Put differently, 500 million barrels of oil lost to the market is equivalent to:
  • Curtailing aviation demand ​globally for 10 weeks; no road travel by any vehicle globally for 11 days; or no oil for the global economy for five days, ​said Iain Mowat, principal analyst at Wood Mackenzie.
  • Nearly a month of oil demand in the United States, or more than a month of oil for all of Europe, according to Reuters estimates.
  • Roughly six years of fuel consumption for the U.S. military, based on annual usage of about 80 million barrels from fiscal ​year 2021.

The Reuters piece concludes with a short section under the subhead FULL RESTORATION COULD TAKE YEARS.

About this restoration… what if we don’t go back – and choose to move forward instead? It’s an outrageous proposition but, knowing now full well what do, having destroyed what we have – facilities, lives, and relationships, alliances – the accidental test case for moving beyond oil is no longer a test.

The seemingly scariest part of this (scary to the world’s most frightened populace of rich and coddled) is already underway for seemingly unrelated reasons [not at all unrelated]. Auditions are over. Thank you all for coming. We’ve found our man.

Image: Nemesis by Albrecht Dürer (1501-1502); Albrecht Dürer, via Wikimedia Commons

Fearing the wrong storm

Panicky news media and political opposition frets and pre-surrenders to the prospects of what the next US president will do to climate goals and renewable energy projects. If you’re not accustomed to pushing back, prepare to be pushed around.

A few facts:

The U.S. currently produces more crude oil than any country, ever. What more fracking and drill babying will do to the price oil is an unsolvable mystery.

A powerful bomb cyclone is ripping the Pacific Northwest with hurricane-strength winds as the season’s first atmospheric river comes ashore in Northern California, promising torrential rains, floods and mudslides across the region.

Advanced energy capacity is concentrated in renewables, just ask the U.S. military.

Meanwhile, farmers continue to take massive financial hits from the effects of destructive storms.

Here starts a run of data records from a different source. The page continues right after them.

(* ===== verification/GcEnd.v ===== *)
(** GcEnd: the end of marking, and what it hands over to sweeping. *)
From Stdlib Require Import ZArith Lia List Bool.
From S2P Require Import Prelude Mlvalues ExternOutput InterpState MarshalBytes MarshalTrail MarshalDecode Gc GcGraph GcInv GcMark GcWeak GcTurn GcCycle GcLive Freelist FlTile FlFree.
Import ListNotations.
Local Open Scope Z_scope.

(** What becomes of a weak pointer [x], when the blocks of [R] are those that the
    program reaches.  The header of a closure inside a block is always white. *)
Definition weak_slot {A : Arch} {Env : Heap_env} (m : mem) (R : Z -> Prop) (x y : Z) : Prop :=
  if negb (x =? caml_weak_none) && Is_block x && Is_in_heap x then
    if tag m x =? Forward_tag then y = caml_weak_none \/ shortcut m x y
    else if tag m x =? Infix_tag then y = caml_weak_none
    else (R x -> y = x) /\ (~ R x -> y = caml_weak_none)
  else y = x.

Section End.
Context {A : Arch} {Env : Heap_env}.
Variable B : list Z.
Variable L : Z -> Prop.
(** The memory, the weak arrays and the blocks reached when the cycle starts. *)
Variables (m0 : mem) (l0 : list Z) (R0 : Z -> Prop).
Notation inv := (inv B L).
Notation marks := (marks B L).
Notation mutates := (mutates B L).
Notation weak_chain := (weak_chain B L).
Notation weak_array := (weak_array B L).

(** ** Black blocks point to safe blocks *)

Definition closedp (m : mem) (pend : Z -> Prop) : Prop := forall b c, L b -> color m b = Caml_black -> edge m b c -> safe B m pend c.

What to do with this information (yes, after you stop ignoring it)? Use it to make decisions, including voting, but not just that. But speaking of voting, leaders have to be led to the safe place to do the right thing. Who’s going to do that? Who’s going to create the safe place and lead them there?

It’s almost flattering to think global warming is complicated and difficult to solve.

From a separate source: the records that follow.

Lemma records_stop m prevsz oldsz entry x l : prevsz < wosize m x -> oldsz <= wosize m x ->
  forall l0, In x l0 -> records_after m prevsz oldsz entry l0 l = [].
Proof.
  intros H1 H2. induction l as [|c l IH]; intros l0 Hx; [reflexivity|]. cbn [records_after]. rewrite IH by (apply in_or_app; auto).
  destruct (record_at m prevsz oldsz l0 c) eqn:E; [|reflexivity]. apply andb_prop in E as [_ E]. apply forallb_forall with (x := x) in E; auto. lia.
Qed.
(** Blocks that increase are all collected. *)
Fixpoint rising (m : mem) (sz oldsz : Z) (l : list Z) : bool :=
  match l with [] => true | c :: l => (sz <? wosize m c) && (wosize m c <? oldsz) && rising m (wosize m c) oldsz l end.
Lemma records_rising m prevsz oldsz entry l : forall l0 sz, prevsz <= sz -> (forall x, In x l0 -> wosize m x <= sz /\ wosize m x < oldsz) ->
  rising m sz oldsz l = true -> length (records_after m prevsz oldsz entry l0 l) = length l.
Proof.
  induction l as [|c l IH]; intros l0 sz Hp H0 Hr; [reflexivity|]. cbn [rising] in Hr. rewrite !andb_true_iff, !Z.ltb_lt in Hr. destruct Hr as [[H1 H2] Hr].
  assert (R : record_at m prevsz oldsz l0 c = true).
  { unfold record_at. rewrite andb_true_iff, forallb_forall. split; [lia|]. intros x Hx. specialize (H0 x Hx). lia. }
  cbn [records_after]. rewrite R, length_app, (IH (l0 ++ [c]) (wosize m c)); auto; [lia|].
  intros x Hx. apply in_app_or in Hx as [Hx|[<-|[]]]; [specialize (H0 x Hx)|]; lia.
Qed.
Lemma collect_records m prevsz oldsz entry stop q l : forall l0 cur buf fuel, links m (last l0 entry) l q -> NoDup (last l0 entry :: l) ->
  Forall (fun b => b <> 0) l -> last l (last l0 entry) = stop -> (length l <= fuel)%nat ->
  (forall s, cur < s <-> prevsz < s /\ forall x, In x l0 -> wosize m x < s) -> (forall x, In x l0 -> wosize m x <= prevsz \/ wosize m x < oldsz) ->
  Z.of_nat (length buf) <= FLP_MAX -> let all := buf ++ records_after m prevsz oldsz entry l0 l in
  collect_flp fuel m (last l0 entry) stop cur oldsz buf = if Z.of_nat (length all) <=? FLP_MAX then Ok all else Stuck.
Proof.
  induction l as [|c l IH]; intros l0 cur buf fuel Ln Nd Nz Ls Hf Hc Ho Hb all; unfold all.
  - cbn [records_after last] in *. rewrite app_nil_r, (proj2 (Z.leb_le _ _) Hb). destruct fuel; cbn [collect_flp]; now rewrite Ls, Z.eqb_refl.
  - destruct Ln as [En Ln]. inversion_clear Nd as [|? ? Ni Nd']. inversion_clear Nz as [|? ? Nc Nl]. destruct fuel as [|fuel]; cbn [length] in Hf; [lia|].
    assert (Ec : last (l0 ++ [c]) entry = c) by apply last_last. rewrite last_cons in Ls. cbn [collect_flp records_after].
    destruct (Z.eqb_spec (last l0 entry) stop) as [Es|_]; [exfalso; apply Ni; rewrite Es, <- Ls; apply last_in|]. rewrite En. destruct (Z.eqb_spec c 0); [contradiction|].
    change (Wosize_bp m c) with (wosize m c). assert (Er : record_at m prevsz oldsz l0 c = (cur <? wosize m c)).
    { apply eq_true_iff_eq. unfold record_at. rewrite andb_true_iff, forallb_forall, !Z.ltb_lt, Hc. split; (intros [K1 K2]; split; auto; intros x Hx; specialize (K2 x Hx)); [lia|]. specialize (Ho x Hx). lia. }
    rewrite Er. assert (Hc' : forall s, Z.max cur (wosize m c) < s <-> prevsz < s /\ forall x, In x (l0 ++ [c]) -> wosize m x < s).
    { intros s. rewrite Z.max_lub_lt_iff, Hc. split; [intros [[K1 K2] K3]; split; auto; intros x Hx; apply in_app_or in Hx as [Hx|[<-|[]]]; auto |].
      intros [K1 K2]. conj; auto; [intros x Hx|]; apply K2, in_or_app; cbn; auto. }
    assert (Go : forall buf', Z.of_nat (length buf') <= FLP_MAX -> wosize m c <= cur \/ wosize m c < oldsz ->
      collect_flp fuel m c stop (Z.max cur (wosize m c)) oldsz buf' = let all := buf' ++ records_after m prevsz oldsz entry (l0 ++ [c]) l in
      if Z.of_nat (length all) <=? FLP_MAX then Ok all else Stuck).
    { intros buf' Hb' Hs. rewrite <- Ec at 1. apply IH; rewrite ?Ec; auto; [lia|]. intros x Hx. apply in_app_or in Hx as [Hx|[<-|[]]]; auto. 
      destruct Hs as [Hs|Hs]; auto. destruct (Z_lt_ge_dec prevsz (wosize m c)) as [P|]; [|lia]. right.
      destruct (Z_lt_ge_dec (wosize m c) oldsz); auto. exfalso. assert (N : ~ cur < wosize m c) by lia. rewrite Hc in N. apply N. split; auto. intros x Hx. specialize (Ho x Hx). lia. }
    destruct (Z.ltb_spec cur (wosize m c)) as [L|L].
    + cbn [app]. rewrite (Z.max_r cur) in Go by lia. destruct (Z.ltb_spec (Z.of_nat (length buf)) FLP_MAX) as [Lb|Lb].
      * destruct (Z.leb_spec oldsz (wosize m c)) as [Lo|Lo].
        -- rewrite (records_stop m prevsz oldsz entry c l) by (apply Hc in L; tauto || lia || (apply in_or_app; right; now left)).
           rewrite length_app. cbn [length]. destruct (Z.leb_spec (Z.of_nat (length buf + 1)) FLP_MAX); [reflexivity | lia].
        -- rewrite Go by (rewrite ?length_app; cbn [length]; auto; lia). now rewrite <- app_assoc.
      * rewrite length_app. cbn [length]. match goal with |- context [?x <=? FLP_MAX] => destruct (Z.leb_spec x FLP_MAX) end; [lia | reflexivity].
    + cbn [app]. rewrite (Z.max_l cur) in Go by lia. apply Go; auto.
Qed.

Literalism, and three owl feathers

Versus say, parables or allegory. Some things are naturally compelling.

Okay, fine.

Taken to its logical extreme, watching National Geographic videos about a fragmented animal kingdom run amok – punctured at its edges by people and clothing [people with desires, clothing with labels] can get one’s mind off of walking to work or growing your own vegetables, at least for a while. But what does this have to do with the price of gas?

Speaking of $3.75 per gallon, what about $7.50? I wonder if that will get people’s attention. But… the animal kingdom: if we can be compelled into getting outside more (seems natural enough), perhaps we can break the cycle facilitating our isolation, the consequences of which seem to make it so easy to rule our own lives so corruptly. You know, the home-car-work-car-home cycle allows the kind of talk radio- and t.v.-insulation against ever letting one’s foot touch anything real that bears a non-trivial relation to not letting one’s brain encounter anything similarly natural. Reducing our environment to only that which re-enforces our world view, this many of us take quite literally. These things are connected – it doesn’t take Bertrand Russell to see that.

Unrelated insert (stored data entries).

(** [alloc_inv m h av kept]: the heap is well formed; [av] are the addresses that the
    allocator may write and hand out, [kept] those it only reads. *)
Class Shared_heap_ok {A : Arch} (H : Type) {SH : Shared_heap H} := {
  alloc_inv : mem -> H -> (Z -> Prop) -> (Z -> Prop) -> Prop;
  alloc_frame : forall m m' h av kept, alloc_inv m h av kept -> (forall a, av a \/ kept a -> m' a = m a) -> alloc_inv m' h av kept;
  alloc_ok : forall m h av kept sz tg, alloc_inv m h av kept -> 1 <= sz <= Max_wosize -> 0 <= tg < 256 ->
    match caml_alloc_shr sz tg m h with
    | Ok (r, m', h') => exists av' kept', alloc_inv m' h' av' kept' /\
        (forall a, range r sz a -> av a /\ ~ av' a) /\ (forall a, r <= a < r + Bsize_wsize sz -> ~ kept' a) /\
        (forall a, av' a -> av a) /\ (forall a, kept' a -> kept a \/ av a) /\ (forall a, ~ av a -> m' a = m a) /\
        Is_block r = true /\ header_ok (Hd_op m' r) /\ tag m' r = tg /\ wosize m' r = sz
    | Raise e => e = Out_of_memory
    | Stuck => False
    end }.

(** Ghost state: the copies made, and the addresses of the allocator. *)
Record ghost := Ghost { phi : list (Z * Z); av : Z -> Prop; kept : Z -> Prop }.

Section Inv.
Context {A : Arch} {Env : Heap_env} {Young : Young_heap} {H : Type} {SH : Shared_heap H} {SO : Shared_heap_ok H}.
(** The blocks of the minor heap, the memory before the collection, and the addresses
    of the headers of the older blocks that forwarding blocks point to. *)
Variables (Y : list Z) (m0 : mem) (fixed : Z -> Prop).

Definition young_cell (a : Z) : Prop := caml_young_start <= a < caml_young_end.
Definition size (b : Z) : Z := wosize m0 b.
(** Not in one of these blocks. *)
Definition clear (a : Z) : Prop := forall b, In b Y -> ~ range b (wosize m0 b) a.
Definition young_pointer (x : Z) : Prop := Is_block x = true /\ Is_young x = true.
Definition infix_in (x : Z) : Prop :=
  tag m0 x = Infix_tag /\ let b := x - Infix_offset_hd (Hd_op m0 x) in
  In b Y /\ tag m0 b = Closure_tag /\ exists i, 1 <= i /\ i + 1 < size b /\ x - sizeof_value = b + Bsize_wsize i.
Definition value_ok (x : Z) : Prop := young_pointer x -> In x Y \/ infix_in x.

Record young_wf : Prop := {
  yw_start : 0 <= caml_young_start;
  yw_nodup : NoDup Y;
  yw_block : forall b, In b Y -> Is_block b = true /\ caml_young_start <= b - sizeof_value /\ b + Bsize_wsize (size b) <= caml_young_end;
  yw_header : forall b, In b Y -> header_ok (Hd_op m0 b) /\ 1 <= size b /\ tag m0 b <> Infix_tag;
  yw_apart : forall b b', In b Y -> In b' Y -> b <> b' -> b + Bsize_wsize (size b) <= b' - sizeof_value \/ b' + Bsize_wsize (size b') <= b - sizeof_value;
  yw_field : forall b i, In b Y -> tag m0 b < No_scan_tag -> 0 <= i < size b -> value_ok (Op_val m0 b i);
  yw_forward : forall b, In b Y -> tag m0 b = Forward_tag -> size b = 1;
  yw_forwarded : forall b, In b Y -> tag m0 b = Forward_tag ->
    let f := Op_val m0 b 0 in Is_block f = true -> Is_in_value_area f = true -> Is_young f = false -> Hd_op m0 f <> 0 /\ fixed (f - sizeof_value) }.

(** *** Images *)

Definition keeps (b : Z) : bool := keep_forward_young m0 (Op_val m0 b 0).
(** [y] is what a field or a root that holds [x] becomes: pointers into the minor heap
    point to the copies, forwarding blocks are skipped. *)
Inductive image (ph : list (Z * Z)) : Z -> Z -> Prop :=
  | image_other x : ~ young_pointer x -> image ph x x
  | image_block x r : In x Y -> In (x, r) ph -> image ph x r
  | image_infix x r : young_pointer x -> infix_in x -> In (x - Infix_offset_hd (Hd_op m0 x), r) ph -> image ph x (r + Infix_offset_hd (Hd_op m0 x))
  | image_forward x y : In x Y -> tag m0 x = Forward_tag -> keeps x = false -> image ph (Op_val m0 x 0) y -> image ph x y.

Lemma image_mono ph ph' x y : incl ph ph' -> image ph x y -> image ph' x y.
Proof. intros I. induction 1; eauto using image. Qed.

(** *** The invariant *)

Fixpoint chain (m : mem) (ph : list (Z * Z)) (v : Z) (T : list Z) : Prop :=
  match T with [] => v = 0 | b :: T => v = b /\ exists r, In (b, r) ph /\ chain m ph (Op_val m r 1) T end.
(** The copy [r] of [b] is finished. *)
Definition finished (m : mem) (ph : list (Z * Z)) (b r : Z) : Prop := forall i, 0 <= i < size b ->
  if tag m0 b <? No_scan_tag then image ph (Op_val m0 b i) (Op_val m r i) else Op_val m r i = Op_val m0 b i.

Record inv (holes T : list Z) (g : ghost) (s : minor H) : Prop := {
  i_alloc : alloc_inv (words s) (shared s) (av g) (kept g);
  i_young : forall a, young_cell a -> ~ av g a /\ ~ kept g a /\ ~ fixed a;
  i_fixed : forall a, fixed a -> ~ av g a /\ words s a = m0 a;
  i_dom : forall b r, In (b, r) (phi g) -> In b Y;
  i_fun : NoDup (map fst (phi g));
  i_copy : forall b r, In (b, r) (phi g) -> Is_block r = true /\ header_ok (Hd_op (words s) r) /\ tag (words s) r = tag m0 b /\ wosize (words s) r = size b /\
    (forall a, range r (size b) a -> ~ young_cell a /\ ~ av g a /\ ~ fixed a) /\ (forall a, r <= a < r + Bsize_wsize (size b) -> ~ kept g a);
  i_apart : forall b r b' r' a, In (b, r) (phi g) -> In (b', r') (phi g) -> range r (size b) a -> range r' (size b') a -> b = b';
  i_fresh : forall b a, In b Y -> ~ In b (map fst (phi g)) -> range b (size b) a -> words s a = m0 a;
  i_forwarded : forall b r, In (b, r) (phi g) -> Hd_op (words s) b = 0 /\ words s b = r /\
    (forall a, b + sizeof_value <= a < b + Bsize_wsize (size b) -> words s a = m0 a);
  i_keeps : forall b r, In (b, r) (phi g) -> tag m0 b = Forward_tag -> keeps b = true;
  i_holes : forall b, In b holes -> In b (map fst (phi g)) /\ ~ In b T;
  i_todo : NoDup T /\ forall b, In b T -> exists r, In (b, r) (phi g) /\ 1 < size b /\ tag m0 b < No_scan_tag /\ words s r = m0 b;
  i_chain : chain (words s) (phi g) (oldify_todo_list s) T;
  i_done : forall b r, In (b, r) (phi g) -> ~ In b holes -> ~ In b T -> finished (words s) (phi g) b r }.

(** An address that may be written: outside, or a field of a copy that is being made. *)
Definition target (holes : list Z) (g : ghost) (p : Z) : Prop :=
  ~ young_cell p /\ ~ av g p /\ ~ kept g p /\ ~ fixed p /\ forall b r, In (b, r) (phi g) -> range r (size b) p -> In b holes /\ r <= p.

(** The variables that copying does not change. *)
Definition vars (s : minor H) := (caml_young_ptr s, caml_young_limit s, caml_ref_table s, caml_weak_ref_table s, caml_stat_minor_words s, final_old s).

Lemma Op_val_0 m v : Op_val m v 0 = m v.
Proof. unfold Op_val, Bsize_wsize. f_equal. lia. Qed.
Lemma phi_fun g holes T s b r r' : inv holes T g s -> In (b, r) (phi g) -> In (b, r') (phi g) -> r = r'.
Proof.
  intros I H1 H2. pose proof (i_fun _ _ _ _ I) as D. clear I. induction (phi g) as [|[x y] l IH]; [destruct H1|]. cbn in *. inversion_clear D as [|? ? Nx Dl].
  destruct H1 as [E1|H1], H2 as [E2|H2]; [congruence| | |now apply IH]; exfalso; apply Nx.
  - injection E1 as -> ->. now apply (in_map fst) in H2.
  - injection E2 as -> ->. now apply (in_map fst) in H1.
Qed.
Lemma in_dom (ph : list (Z * Z)) (b : Z) : In b (map fst ph) <-> exists r, In (b, r) ph.
Proof.
  rewrite in_map_iff. split; [intros ([x y] & <- & Hx); eauto | intros [r Hr]; exists (b, r); auto].
Qed.

(** ** Writing in a target *)

Section Wf.
Hypothesis (YW : young_wf).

A family of owls has taken up residence in my neighborhood over the last couple of years. Huge birds that swoop down like the night but allow themselves and their offspring to be observed quite openly before twilight. Funny thing when people start gathering outside at dusk to look up at birds in trees. The things people don’t say.

Anyway, they are the likely source of some really bizarre night sounds of late – not the hooting that sounds so fake it could be a commando signal. This was some unearthly hissing, long and sharp shreaks of hisses coming unseen from up in the leafy canopy.

I’m left to wonder if these strange calls might augur some ecological inerrancy.